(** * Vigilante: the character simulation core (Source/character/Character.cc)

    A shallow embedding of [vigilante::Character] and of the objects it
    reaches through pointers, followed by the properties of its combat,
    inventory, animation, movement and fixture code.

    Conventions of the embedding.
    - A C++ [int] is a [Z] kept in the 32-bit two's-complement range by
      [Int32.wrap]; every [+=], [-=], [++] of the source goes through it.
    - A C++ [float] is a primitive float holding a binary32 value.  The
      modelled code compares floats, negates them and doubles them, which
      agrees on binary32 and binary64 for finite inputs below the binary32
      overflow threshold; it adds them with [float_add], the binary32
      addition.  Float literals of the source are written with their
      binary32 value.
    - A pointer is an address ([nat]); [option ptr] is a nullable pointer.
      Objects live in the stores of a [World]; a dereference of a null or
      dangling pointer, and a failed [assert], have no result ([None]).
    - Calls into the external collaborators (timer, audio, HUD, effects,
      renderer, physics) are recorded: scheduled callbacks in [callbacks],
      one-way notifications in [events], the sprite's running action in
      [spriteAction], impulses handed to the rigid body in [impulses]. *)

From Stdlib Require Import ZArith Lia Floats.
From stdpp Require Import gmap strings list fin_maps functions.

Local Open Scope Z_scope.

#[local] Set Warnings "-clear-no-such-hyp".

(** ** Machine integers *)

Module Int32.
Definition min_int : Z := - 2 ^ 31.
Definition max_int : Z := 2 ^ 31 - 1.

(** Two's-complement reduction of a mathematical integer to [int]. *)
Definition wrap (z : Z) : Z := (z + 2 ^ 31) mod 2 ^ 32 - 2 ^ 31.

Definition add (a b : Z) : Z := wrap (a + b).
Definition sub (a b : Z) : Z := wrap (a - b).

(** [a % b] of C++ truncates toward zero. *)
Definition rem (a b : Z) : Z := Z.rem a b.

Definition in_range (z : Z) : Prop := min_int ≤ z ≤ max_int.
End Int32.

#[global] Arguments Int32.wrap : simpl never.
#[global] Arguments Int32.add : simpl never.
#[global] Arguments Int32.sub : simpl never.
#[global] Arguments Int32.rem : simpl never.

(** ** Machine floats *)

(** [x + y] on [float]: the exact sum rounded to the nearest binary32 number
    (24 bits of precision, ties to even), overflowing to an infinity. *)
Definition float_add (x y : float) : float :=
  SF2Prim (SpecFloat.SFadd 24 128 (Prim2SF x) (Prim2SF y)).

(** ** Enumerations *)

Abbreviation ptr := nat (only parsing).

::::

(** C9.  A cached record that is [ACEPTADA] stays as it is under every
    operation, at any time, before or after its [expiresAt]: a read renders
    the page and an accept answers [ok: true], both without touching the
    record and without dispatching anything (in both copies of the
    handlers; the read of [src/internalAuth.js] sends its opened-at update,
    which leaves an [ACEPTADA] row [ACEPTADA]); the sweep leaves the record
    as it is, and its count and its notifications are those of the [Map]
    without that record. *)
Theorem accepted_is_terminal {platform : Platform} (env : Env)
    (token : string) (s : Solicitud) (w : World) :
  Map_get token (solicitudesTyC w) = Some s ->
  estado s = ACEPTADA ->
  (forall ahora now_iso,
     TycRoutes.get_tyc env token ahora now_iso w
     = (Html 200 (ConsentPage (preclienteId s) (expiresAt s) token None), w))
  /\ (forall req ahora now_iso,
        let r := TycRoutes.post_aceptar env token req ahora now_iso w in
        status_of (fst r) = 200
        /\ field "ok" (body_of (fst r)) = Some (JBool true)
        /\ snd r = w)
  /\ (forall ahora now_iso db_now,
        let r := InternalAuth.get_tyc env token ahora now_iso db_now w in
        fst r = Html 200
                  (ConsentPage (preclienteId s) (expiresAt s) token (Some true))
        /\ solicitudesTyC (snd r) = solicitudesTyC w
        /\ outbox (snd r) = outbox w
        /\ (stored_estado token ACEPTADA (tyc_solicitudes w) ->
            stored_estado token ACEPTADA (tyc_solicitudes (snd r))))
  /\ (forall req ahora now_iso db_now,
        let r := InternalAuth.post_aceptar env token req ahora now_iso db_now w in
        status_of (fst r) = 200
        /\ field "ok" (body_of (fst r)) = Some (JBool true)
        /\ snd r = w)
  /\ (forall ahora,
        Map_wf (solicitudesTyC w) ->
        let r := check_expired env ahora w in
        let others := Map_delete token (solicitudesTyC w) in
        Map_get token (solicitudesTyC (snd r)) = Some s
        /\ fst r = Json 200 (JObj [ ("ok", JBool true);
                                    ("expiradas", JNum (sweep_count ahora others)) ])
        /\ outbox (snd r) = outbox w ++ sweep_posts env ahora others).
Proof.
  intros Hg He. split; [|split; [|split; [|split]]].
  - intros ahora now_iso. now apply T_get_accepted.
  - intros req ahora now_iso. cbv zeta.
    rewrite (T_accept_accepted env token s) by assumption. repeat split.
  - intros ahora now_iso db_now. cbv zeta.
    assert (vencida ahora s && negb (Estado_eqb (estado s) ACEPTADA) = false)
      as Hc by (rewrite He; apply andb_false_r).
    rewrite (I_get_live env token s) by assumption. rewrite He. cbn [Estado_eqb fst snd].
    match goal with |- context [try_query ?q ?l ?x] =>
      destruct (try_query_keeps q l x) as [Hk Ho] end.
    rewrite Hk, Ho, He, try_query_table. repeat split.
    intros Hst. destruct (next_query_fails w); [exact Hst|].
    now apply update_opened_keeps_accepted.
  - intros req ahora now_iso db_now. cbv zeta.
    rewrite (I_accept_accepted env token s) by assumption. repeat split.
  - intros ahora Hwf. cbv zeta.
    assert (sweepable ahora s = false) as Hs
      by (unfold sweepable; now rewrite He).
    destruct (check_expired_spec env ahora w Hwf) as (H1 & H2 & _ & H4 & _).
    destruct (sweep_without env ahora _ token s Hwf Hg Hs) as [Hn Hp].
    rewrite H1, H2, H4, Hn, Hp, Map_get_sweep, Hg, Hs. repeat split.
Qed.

::::

## Instructions for the task
Using the data above, reproduce exactly the lines between those holding "as Hc by (rewrite" and "destruct (try_query_keeps q", inclusive, and no others.

## Solution for this task
      as Hc by (rewrite He; apply andb_false_r).
    rewrite (I_get_live env token s) by assumption. rewrite He. cbn [Estado_eqb fst snd].
    match goal with |- context [try_query ?q ?l ?x] =>
      destruct (try_query_keeps q l x) as [Hk Ho] end.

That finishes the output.